Still, it’s not perfect. Even QR codes can potentially lead to inaccurate information, Black admits. “Everything can be cheated...Our attempt is to make it less likely and to show how we do business,” he says.

Last week, I gave it a try over dinner at BlackSalt. The QR code menu, which you might mistake for the wine list from its gray hard cover, was missing, but the server directed me to the “by land” and “by sea” QR codes at the bottom of the main menu. The program had only launched the week before, and he informed me I was the first diner to ask about the QR codes.

While trying to decide what to order, I flipped through the seafood profiles on my phone. Some entries stick to facts about the species of fish and the fishermen they came from, but others delve into personal anecdotes from Gimbar. Reading “A Little Diddy Bout Soft Shells,” I learned that the soft-shell crab season started early this year and that Gimbar spent several seasons shedding soft-shells. He writes about how the low pressure from thunderstorms would trigger a “massive shed” with all of the peelers popping out of their shells at the same time: “That was insane, trying to ‘fish up’ all those soft crabs at once.”

Not all of the seafood on the menu has its own QR code yet. I ordered the Icelandic loup de mer special before realizing it didn’t have its own profile. Black Restaurant Group lists more than 30 seafood products, which will continue to grow as the traceability program develops.

Congressional Seafood is now also opening the QR code service up to other retail and restaurant customers. Balducci’s has committed to using it, and Wagshal’s and River Falls Seafood Market in Potomac have expressed interest. So far, Pearlman says the idea has gained a little more traction for retail fish counters than with restaurants. “The QR code is kind of ugly,” Pearlman says. “To put it on a menu, you’ve got to kind of find a cool, sexy way to do that.” While Black’s Restaurant Group does it in menu form, Congressional Seafood has been playing around with table tents or index cards that a server could leave with diners.

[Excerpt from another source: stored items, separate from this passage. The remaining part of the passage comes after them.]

(** The state: 25 lanes of 64 bits, lane [(x, y)] at index [x + 5 * y]. *)
Definition lanes := list Z.
Definition lane (a : lanes) (x y : nat) : Z :=
  nth (x mod 5 + 5 * (y mod 5)) a 0.
Definition build (f : nat -> nat -> Z) : lanes :=
  map (fun i => f (i mod 5)%nat (i / 5)%nat) (seq 0 25).

Definition rotation : list Z :=
  [  0;  1; 62; 28; 27;
    36; 44;  6; 55; 20;
     3; 10; 43; 25; 39;
    41; 45; 15; 21;  8;
    18;  2; 61; 56; 14 ].

Definition round_constants : list Z :=
  [ 0x0000000000000001; 0x0000000000008082; 0x800000000000808a;
    0x8000000080008000; 0x000000000000808b; 0x0000000080000001;
    0x8000000080008081; 0x8000000000008009; 0x000000000000008a;
    0x0000000000000088; 0x0000000080008009; 0x000000008000000a;
    0x000000008000808b; 0x800000000000008b; 0x8000000000008089;
    0x8000000000008003; 0x8000000000008002; 0x8000000000000080;
    0x000000000000800a; 0x800000008000000a; 0x8000000080008081;
    0x8000000000008080; 0x0000000080000001; 0x8000000080008008 ].

Definition theta (a : lanes) : lanes :=
  let c x := Z.lxor (Z.lxor (Z.lxor (Z.lxor (lane a x 0) (lane a x 1))
                                    (lane a x 2)) (lane a x 3)) (lane a x 4) in
  let cs := map c (seq 0 5) in
  let d x := Z.lxor (nth ((x + 4) mod 5) cs 0)
                    (rotl 1 (nth ((x + 1) mod 5) cs 0)) in
  let ds := map d (seq 0 5) in
  build (fun x y => Z.lxor (lane a x y) (nth x ds 0)).

Definition rho_pi (a : lanes) : lanes :=
  build (fun x y =>
           let x' := ((x + 3 * y) mod 5)%nat in
           rotl (nth (x' + 5 * x) rotation 0) (lane a x' x)).

Definition chi (a : lanes) : lanes :=
  build (fun x y =>
           Z.lxor (lane a x y)
                  (Z.land (not64 (lane a (x + 1) y)) (lane a (x + 2) y))).

Definition iota (rc : Z) (a : lanes) : lanes :=
  match a with
  | [] => []
  | a0 :: rest => Z.lxor a0 rc :: rest
  end.

Definition keccak_round (a : lanes) (rc : Z) : lanes :=
  iota rc (chi (rho_pi (theta a))).

Definition keccak_f (a : lanes) : lanes :=
  fold_left keccak_round round_constants a.

Definition rate : nat := 136.

(** Padding: the SHA-3 domain bits 01, then pad10*1, byte-wise. *)
Definition pad (msg : bytes) : bytes :=
  let q := (rate - length msg mod rate)%nat in
  match q with
  | 1%nat => msg ++ [x86]
  | _ => msg ++ x06 :: Bytes.zeros (q - 2) ++ [x80]
  end.

Definition absorb (a : lanes) (block : bytes) : lanes :=
  let ws := map Bytes.from_little_endian (chunks 17 8 block) in
  keccak_f (map (fun i => Z.lxor (nth i a 0) (nth i ws 0)) (seq 0 25)).

(** [hashlib.sha3_256(msg).digest()] *)
Definition digest (msg : bytes) : bytes :=
  let padded := pad msg in
  let a := fold_left absorb (chunks (length padded) rate padded)
                     (repeat 0 25) in
  flat_map (Bytes.little_endian 8) (firstn 4 a).

End SHA3_256.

The idea isn’t completely new. A Mississippi-based company called Gulf Seafood Trace offers a similar QR code system to follow fish throughout the supply chain, and Boston-based Red’s Best uses the codes to display information about fish species, the type of vessel it was caught from, the gear type, and photos of the fishermen, along with facts about them like “once caught a 19th-century corked bottle in the front of Nantucket Harbor that said ‘to his majesty the king.’” (The folksy anecdotes make it an effective sales gimmick.)

Other restaurants are making detailed information about their ingredients available to lesser degrees or in different formats. It’s become the norm for restaurants to list Whitmore Farm pork loin or Border Springs Farm leg of lamb in their dish descriptions. At Pitango, posters on the walls show the cows that produced the milk for your gelato along with descriptions of their farms and the names of the farmers.

“Ten years ago, people couldn’t care less,” Black says. “They didn’t care if they got strawberries from South America or cantaloupe from Mexico. And now, everybody is very conscious—beyond just the carbon footprint element. What are the ethics and the morals and the standards of the company that’s growing that stuff?”

Black says that the kind of in-depth sourcing information his restaurants provide could someday be common practice. Gimbar expects it to be law. Legislation introduced in both chambers of Congress earlier this spring could make it that: The Safety and Fraud Enforcement (SAFE) for Seafood Act would require vendors to specify the seafood’s scientific and market names, as well as whether it was previously frozen or treated with any substance. The bill calls for businesses to make clear how, when, and where their fish was caught or if it was farm-raised. A previous version introduced last July went nowhere. Oceana hopes there will be hearings this session, but nothing is scheduled yet.

If it passes, the only thing you won’t know is your fish’s first name. Until then, you can just call him Colin.